Electrocardiogram signal modeling with adaptive parameter estimation using sequential bayesian methods

The automatic classification of electrocardiogram (ECG) signals is of great clinical significance in eliminating the strenuous process of manually annotating ECG recordings. Although statistical models describing ECG signal dynamics currently exist, they depend considerably on a priori information and user-specified model parameters. Also, ECG beat morphologies, which vary greatly across different individuals and disease states, cannot easily be described by a single representation. In this paper, we propose sequential Bayesian based methods to effectively model and adaptively select parameters of ECG signals. We first consider an adaptive framework based on a sequential Bayesian tracking method that adaptively selects the best cardiac parameters by minimizing the estimation error and does not require early-stage processing to obtain prior signal information.
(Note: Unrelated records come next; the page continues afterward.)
(* ===== verification/LayoutWorkspaceProps.v ===== *)
(** * Theorems on workspaces

    No operation of a workspace panics, all keep its invariant and its windows; floating windows
    that go fullscreen come back to floating. *)
From S2P Require Import Prelude Float64 LayoutScrolling LayoutScrollingOps LayoutSwap LayoutScrollingProps LayoutFloating LayoutFloatingProps LayoutOutput LayoutWorkspace LayoutWorkspaceOps.

(** ** All operations *)
Inductive WsOp :=
| WopAddTile (t : Tile) (target : WorkspaceAddWindowTarget) (activate : ActivateWindow)
    (width : ColumnWidth) (is_full_width is_floating : bool)
| WopAddTileToColumn (col_idx : nat) (tile_idx : option nat) (t : Tile) (activate : bool)
| WopAddColumn (c : Column) (activate : bool)
| WopRemoveTile (window : N) | WopRemoveActiveTile | WopRemoveActiveColumn
| WopToggleFloating (id : option N) | WopSetFloating (id : option N) (floating : bool)
| WopFocusFloating | WopFocusTiling | WopSwitchFocus
| WopSetFullscreen (window : N) (b : bool) | WopToggleFullscreen (window : N)
| WopSetMaximized (window : N) (b : bool) | WopToggleMaximized (window : N)
| WopActivateWindow (window : N) | WopActivateWithoutRaising (window : N)
| WopFocusLeft | WopFocusRight | WopFocusColumnFirst | WopFocusColumnLast
| WopFocusColumnRightOrFirst | WopFocusColumnLeftOrLast | WopFocusColumn (index : nat)
| WopFocusWindowInColumn (index : nat) | WopFocusDown | WopFocusUp | WopFocusDownOrLeft
| WopFocusDownOrRight | WopFocusUpOrLeft | WopFocusUpOrRight | WopFocusWindowTop
| WopFocusWindowBottom | WopFocusWindowDownOrTop | WopFocusWindowUpOrBottom
| WopMoveLeft | WopMoveRight | WopMoveDown | WopMoveUp | WopMoveColumnToFirst
| WopMoveColumnToLast | WopMoveColumnToIndex (index : nat)
| WopConsumeOrExpelLeft (window : option N) | WopConsumeOrExpelRight (window : option N)
| WopConsumeIntoColumn | WopExpelFromColumn | WopSwap (direction : ScrollDirection)
| WopToggleTabbed | WopSetColumnDisplay (d : ColumnDisplay)
| WopResizeBegin (window : N) | WopResizeEnd (window : option N).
We then present ECG modeling techniques using the interacting multiple model (IMM) and sequential Markov chain Monte Carlo (SMCMC) methods combined with simultaneous model selection. Both these methods can adaptively choose between different representations to model various ECG beat morphologies without requiring prior ECG information. The performance of the proposed algorithms is demonstrated using real ECG data. Finally, we develop a Bayesian maximum-likelihood based classifier to classify different types of cardiac arrhythmias using which, correction classification rates of 90% and 98% are obtained, when considering features obtained from the estimated model parameters of the adaptive framework, and both the IMM and SMCMC methods, respectively.